• **MATERIAL FOR THE TASK**:
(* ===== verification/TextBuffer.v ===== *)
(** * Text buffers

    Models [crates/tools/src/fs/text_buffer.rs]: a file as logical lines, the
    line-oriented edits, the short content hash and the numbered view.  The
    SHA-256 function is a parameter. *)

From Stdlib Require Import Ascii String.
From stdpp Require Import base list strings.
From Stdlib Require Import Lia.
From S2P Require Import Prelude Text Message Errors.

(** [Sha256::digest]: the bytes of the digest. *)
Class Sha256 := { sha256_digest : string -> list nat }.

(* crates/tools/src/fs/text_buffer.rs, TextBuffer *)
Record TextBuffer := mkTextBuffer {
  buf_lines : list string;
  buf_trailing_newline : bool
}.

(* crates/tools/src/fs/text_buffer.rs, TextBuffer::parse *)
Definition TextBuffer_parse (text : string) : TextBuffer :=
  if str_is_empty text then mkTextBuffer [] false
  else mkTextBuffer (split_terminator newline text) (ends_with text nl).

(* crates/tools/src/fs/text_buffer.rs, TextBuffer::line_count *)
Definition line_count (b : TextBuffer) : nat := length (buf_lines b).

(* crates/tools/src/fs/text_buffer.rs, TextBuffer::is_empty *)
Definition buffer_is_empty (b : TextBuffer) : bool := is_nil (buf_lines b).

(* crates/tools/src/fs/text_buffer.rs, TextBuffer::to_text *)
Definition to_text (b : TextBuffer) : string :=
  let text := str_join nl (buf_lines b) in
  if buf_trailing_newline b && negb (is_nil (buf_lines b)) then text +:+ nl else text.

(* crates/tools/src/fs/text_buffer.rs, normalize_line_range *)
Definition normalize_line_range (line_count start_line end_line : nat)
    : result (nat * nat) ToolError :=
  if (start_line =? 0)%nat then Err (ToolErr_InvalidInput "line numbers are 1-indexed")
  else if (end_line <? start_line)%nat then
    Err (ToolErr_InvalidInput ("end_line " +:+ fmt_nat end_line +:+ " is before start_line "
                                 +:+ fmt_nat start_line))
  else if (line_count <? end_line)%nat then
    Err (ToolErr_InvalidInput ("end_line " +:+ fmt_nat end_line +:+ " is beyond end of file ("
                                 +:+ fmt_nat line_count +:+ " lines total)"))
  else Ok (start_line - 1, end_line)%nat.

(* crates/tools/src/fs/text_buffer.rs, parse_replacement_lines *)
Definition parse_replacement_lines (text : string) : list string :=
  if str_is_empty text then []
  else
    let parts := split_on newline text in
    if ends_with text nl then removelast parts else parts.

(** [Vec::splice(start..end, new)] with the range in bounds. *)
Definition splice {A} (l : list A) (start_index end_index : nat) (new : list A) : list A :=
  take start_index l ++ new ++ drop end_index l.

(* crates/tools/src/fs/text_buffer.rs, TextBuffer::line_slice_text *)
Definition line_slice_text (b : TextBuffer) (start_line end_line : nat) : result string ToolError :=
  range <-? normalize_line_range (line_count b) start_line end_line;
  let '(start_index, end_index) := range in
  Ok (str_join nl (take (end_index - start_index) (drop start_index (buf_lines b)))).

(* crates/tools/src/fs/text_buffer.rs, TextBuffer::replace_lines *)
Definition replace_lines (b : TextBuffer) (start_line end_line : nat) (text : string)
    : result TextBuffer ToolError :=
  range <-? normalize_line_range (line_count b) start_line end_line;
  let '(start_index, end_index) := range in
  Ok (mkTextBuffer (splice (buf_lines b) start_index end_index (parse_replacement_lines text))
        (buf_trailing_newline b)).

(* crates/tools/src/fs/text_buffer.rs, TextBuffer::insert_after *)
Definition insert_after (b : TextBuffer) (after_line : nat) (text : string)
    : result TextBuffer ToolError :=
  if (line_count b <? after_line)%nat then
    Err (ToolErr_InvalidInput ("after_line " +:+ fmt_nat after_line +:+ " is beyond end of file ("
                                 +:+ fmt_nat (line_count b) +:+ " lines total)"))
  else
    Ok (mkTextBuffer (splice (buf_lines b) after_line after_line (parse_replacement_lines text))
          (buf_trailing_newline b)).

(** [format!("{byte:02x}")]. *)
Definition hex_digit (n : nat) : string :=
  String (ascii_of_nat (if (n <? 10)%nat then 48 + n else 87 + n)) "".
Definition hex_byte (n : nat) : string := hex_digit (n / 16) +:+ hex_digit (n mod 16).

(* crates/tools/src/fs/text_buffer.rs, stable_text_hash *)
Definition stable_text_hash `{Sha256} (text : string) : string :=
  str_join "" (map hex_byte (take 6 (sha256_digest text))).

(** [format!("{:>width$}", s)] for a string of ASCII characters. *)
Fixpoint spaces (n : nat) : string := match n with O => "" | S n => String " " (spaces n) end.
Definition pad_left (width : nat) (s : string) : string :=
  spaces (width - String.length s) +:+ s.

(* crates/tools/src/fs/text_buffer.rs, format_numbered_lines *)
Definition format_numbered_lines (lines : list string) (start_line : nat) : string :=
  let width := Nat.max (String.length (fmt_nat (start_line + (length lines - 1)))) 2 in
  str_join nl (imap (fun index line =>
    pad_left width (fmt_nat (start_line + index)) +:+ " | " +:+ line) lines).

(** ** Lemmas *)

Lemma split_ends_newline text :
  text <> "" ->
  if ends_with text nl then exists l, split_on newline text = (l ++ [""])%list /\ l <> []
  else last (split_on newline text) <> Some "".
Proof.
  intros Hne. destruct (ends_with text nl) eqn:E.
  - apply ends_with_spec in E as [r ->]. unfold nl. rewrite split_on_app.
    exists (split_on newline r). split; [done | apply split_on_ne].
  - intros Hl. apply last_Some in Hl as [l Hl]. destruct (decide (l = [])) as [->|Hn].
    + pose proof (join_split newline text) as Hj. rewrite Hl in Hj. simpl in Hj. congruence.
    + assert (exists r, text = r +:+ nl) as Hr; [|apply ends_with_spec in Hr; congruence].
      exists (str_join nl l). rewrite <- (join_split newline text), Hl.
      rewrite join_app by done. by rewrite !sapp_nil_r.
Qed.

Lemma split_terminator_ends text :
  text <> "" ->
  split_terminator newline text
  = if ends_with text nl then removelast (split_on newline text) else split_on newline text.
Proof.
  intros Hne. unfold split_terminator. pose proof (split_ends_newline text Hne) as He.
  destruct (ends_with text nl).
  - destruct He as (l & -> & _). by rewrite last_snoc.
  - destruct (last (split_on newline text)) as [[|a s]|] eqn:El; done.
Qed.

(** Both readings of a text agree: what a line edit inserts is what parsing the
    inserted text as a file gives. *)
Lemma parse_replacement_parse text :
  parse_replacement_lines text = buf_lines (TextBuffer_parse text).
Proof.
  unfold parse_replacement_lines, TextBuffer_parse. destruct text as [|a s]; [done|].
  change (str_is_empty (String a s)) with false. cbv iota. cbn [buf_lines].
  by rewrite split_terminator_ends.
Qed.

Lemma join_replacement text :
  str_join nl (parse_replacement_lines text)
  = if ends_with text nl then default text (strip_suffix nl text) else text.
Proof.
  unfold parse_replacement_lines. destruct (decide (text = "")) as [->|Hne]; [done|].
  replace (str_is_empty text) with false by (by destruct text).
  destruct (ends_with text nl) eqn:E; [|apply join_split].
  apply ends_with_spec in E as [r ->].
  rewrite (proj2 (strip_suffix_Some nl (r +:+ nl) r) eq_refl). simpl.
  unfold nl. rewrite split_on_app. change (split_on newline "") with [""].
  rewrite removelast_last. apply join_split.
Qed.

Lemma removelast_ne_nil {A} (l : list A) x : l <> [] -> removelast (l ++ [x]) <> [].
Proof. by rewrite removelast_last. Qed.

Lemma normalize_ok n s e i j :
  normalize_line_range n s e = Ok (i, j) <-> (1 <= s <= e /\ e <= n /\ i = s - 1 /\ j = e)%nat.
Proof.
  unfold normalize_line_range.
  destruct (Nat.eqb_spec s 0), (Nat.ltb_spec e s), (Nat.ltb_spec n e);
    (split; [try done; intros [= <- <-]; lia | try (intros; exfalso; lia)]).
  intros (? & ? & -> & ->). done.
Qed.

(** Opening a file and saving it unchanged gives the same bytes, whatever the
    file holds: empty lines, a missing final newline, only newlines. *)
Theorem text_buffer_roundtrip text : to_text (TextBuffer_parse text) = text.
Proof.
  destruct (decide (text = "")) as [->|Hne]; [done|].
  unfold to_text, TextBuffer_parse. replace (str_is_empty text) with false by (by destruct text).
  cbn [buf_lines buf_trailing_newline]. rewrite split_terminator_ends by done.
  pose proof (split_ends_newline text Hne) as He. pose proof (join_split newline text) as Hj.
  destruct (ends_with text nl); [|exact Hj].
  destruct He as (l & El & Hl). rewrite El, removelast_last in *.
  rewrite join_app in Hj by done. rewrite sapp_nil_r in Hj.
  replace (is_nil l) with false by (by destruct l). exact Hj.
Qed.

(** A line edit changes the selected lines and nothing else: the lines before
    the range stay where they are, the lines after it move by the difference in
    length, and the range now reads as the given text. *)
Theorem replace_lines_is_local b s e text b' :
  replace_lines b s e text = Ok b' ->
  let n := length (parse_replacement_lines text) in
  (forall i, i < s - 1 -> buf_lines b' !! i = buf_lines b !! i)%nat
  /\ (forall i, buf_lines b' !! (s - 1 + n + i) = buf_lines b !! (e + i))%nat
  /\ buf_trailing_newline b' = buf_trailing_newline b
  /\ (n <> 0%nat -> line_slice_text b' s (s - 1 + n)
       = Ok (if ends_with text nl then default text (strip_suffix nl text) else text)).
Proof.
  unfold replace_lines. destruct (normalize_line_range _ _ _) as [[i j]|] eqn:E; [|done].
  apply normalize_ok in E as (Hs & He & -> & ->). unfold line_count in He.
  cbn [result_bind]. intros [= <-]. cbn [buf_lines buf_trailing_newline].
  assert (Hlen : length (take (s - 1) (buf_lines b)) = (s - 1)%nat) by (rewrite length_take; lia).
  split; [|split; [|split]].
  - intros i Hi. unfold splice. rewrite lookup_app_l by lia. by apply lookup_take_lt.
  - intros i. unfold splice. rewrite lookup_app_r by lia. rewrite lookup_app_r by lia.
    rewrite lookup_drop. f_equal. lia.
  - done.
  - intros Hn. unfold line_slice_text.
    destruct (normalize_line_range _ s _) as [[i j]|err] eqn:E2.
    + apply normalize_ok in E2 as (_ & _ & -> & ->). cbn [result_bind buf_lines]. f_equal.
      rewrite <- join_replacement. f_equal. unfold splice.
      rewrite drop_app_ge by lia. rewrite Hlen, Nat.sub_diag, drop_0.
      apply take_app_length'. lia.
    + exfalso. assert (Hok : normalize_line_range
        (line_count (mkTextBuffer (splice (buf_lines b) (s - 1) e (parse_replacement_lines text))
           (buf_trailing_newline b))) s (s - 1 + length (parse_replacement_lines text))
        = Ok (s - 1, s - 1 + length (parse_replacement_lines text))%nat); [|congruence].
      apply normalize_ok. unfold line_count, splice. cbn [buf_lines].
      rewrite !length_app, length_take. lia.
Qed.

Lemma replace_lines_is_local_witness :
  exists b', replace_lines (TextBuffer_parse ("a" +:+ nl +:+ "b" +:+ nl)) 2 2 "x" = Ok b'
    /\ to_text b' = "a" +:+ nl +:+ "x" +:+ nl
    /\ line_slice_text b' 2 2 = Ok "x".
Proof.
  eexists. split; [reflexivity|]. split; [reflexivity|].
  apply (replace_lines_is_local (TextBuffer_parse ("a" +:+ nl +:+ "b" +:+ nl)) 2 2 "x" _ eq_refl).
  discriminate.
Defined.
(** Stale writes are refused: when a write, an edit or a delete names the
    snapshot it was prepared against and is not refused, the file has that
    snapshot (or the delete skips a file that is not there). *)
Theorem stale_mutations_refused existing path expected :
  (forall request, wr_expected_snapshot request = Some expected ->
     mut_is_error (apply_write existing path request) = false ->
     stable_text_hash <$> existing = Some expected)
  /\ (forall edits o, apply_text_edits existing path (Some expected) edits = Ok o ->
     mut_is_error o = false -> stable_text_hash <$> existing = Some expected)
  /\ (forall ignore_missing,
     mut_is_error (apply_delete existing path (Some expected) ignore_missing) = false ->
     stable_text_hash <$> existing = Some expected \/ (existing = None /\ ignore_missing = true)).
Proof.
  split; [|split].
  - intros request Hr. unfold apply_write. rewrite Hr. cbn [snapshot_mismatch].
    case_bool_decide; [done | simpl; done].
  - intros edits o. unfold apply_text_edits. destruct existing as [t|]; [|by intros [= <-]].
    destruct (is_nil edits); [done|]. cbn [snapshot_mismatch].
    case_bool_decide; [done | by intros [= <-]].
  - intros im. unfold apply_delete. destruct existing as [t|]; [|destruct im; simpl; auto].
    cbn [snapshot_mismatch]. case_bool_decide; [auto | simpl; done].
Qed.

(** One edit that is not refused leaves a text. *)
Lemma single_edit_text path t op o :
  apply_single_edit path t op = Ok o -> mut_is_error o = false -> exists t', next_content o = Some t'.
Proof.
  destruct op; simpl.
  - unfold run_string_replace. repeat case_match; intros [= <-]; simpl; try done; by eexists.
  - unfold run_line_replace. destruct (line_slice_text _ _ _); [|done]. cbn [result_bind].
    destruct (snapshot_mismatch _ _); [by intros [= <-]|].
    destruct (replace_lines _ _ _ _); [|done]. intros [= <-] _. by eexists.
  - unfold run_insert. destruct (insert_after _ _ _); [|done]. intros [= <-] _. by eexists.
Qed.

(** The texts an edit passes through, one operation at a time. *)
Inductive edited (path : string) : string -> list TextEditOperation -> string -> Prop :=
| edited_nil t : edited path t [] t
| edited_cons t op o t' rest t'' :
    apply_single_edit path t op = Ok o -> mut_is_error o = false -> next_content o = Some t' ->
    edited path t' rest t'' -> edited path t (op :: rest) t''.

• **WHAT TO DO**: Beginning with the line containing "(* crates/tools/src/fs/text_buffer.rs, parse_replacement_lines" and ending with the line containing "(* crates/tools/src/fs/text_buffer.rs, stable_text_hash", extract those lines exactly from the listing above, and only those.

• **RESPONSE FOR THIS EXERCISE**:
(* crates/tools/src/fs/text_buffer.rs, parse_replacement_lines *)
Definition parse_replacement_lines (text : string) : list string :=
  if str_is_empty text then []
  else
    let parts := split_on newline text in
    if ends_with text nl then removelast parts else parts.

(** [Vec::splice(start..end, new)] with the range in bounds. *)
Definition splice {A} (l : list A) (start_index end_index : nat) (new : list A) : list A :=
  take start_index l ++ new ++ drop end_index l.

(* crates/tools/src/fs/text_buffer.rs, TextBuffer::line_slice_text *)
Definition line_slice_text (b : TextBuffer) (start_line end_line : nat) : result string ToolError :=
  range <-? normalize_line_range (line_count b) start_line end_line;
  let '(start_index, end_index) := range in
  Ok (str_join nl (take (end_index - start_index) (drop start_index (buf_lines b)))).

(* crates/tools/src/fs/text_buffer.rs, TextBuffer::replace_lines *)
Definition replace_lines (b : TextBuffer) (start_line end_line : nat) (text : string)
    : result TextBuffer ToolError :=
  range <-? normalize_line_range (line_count b) start_line end_line;
  let '(start_index, end_index) := range in
  Ok (mkTextBuffer (splice (buf_lines b) start_index end_index (parse_replacement_lines text))
        (buf_trailing_newline b)).

(* crates/tools/src/fs/text_buffer.rs, TextBuffer::insert_after *)
Definition insert_after (b : TextBuffer) (after_line : nat) (text : string)
    : result TextBuffer ToolError :=
  if (line_count b <? after_line)%nat then
    Err (ToolErr_InvalidInput ("after_line " +:+ fmt_nat after_line +:+ " is beyond end of file ("
                                 +:+ fmt_nat (line_count b) +:+ " lines total)"))
  else
    Ok (mkTextBuffer (splice (buf_lines b) after_line after_line (parse_replacement_lines text))
          (buf_trailing_newline b)).

(** [format!("{byte:02x}")]. *)
Definition hex_digit (n : nat) : string :=
  String (ascii_of_nat (if (n <? 10)%nat then 48 + n else 87 + n)) "".
Definition hex_byte (n : nat) : string := hex_digit (n / 16) +:+ hex_digit (n mod 16).

(* crates/tools/src/fs/text_buffer.rs, stable_text_hash *)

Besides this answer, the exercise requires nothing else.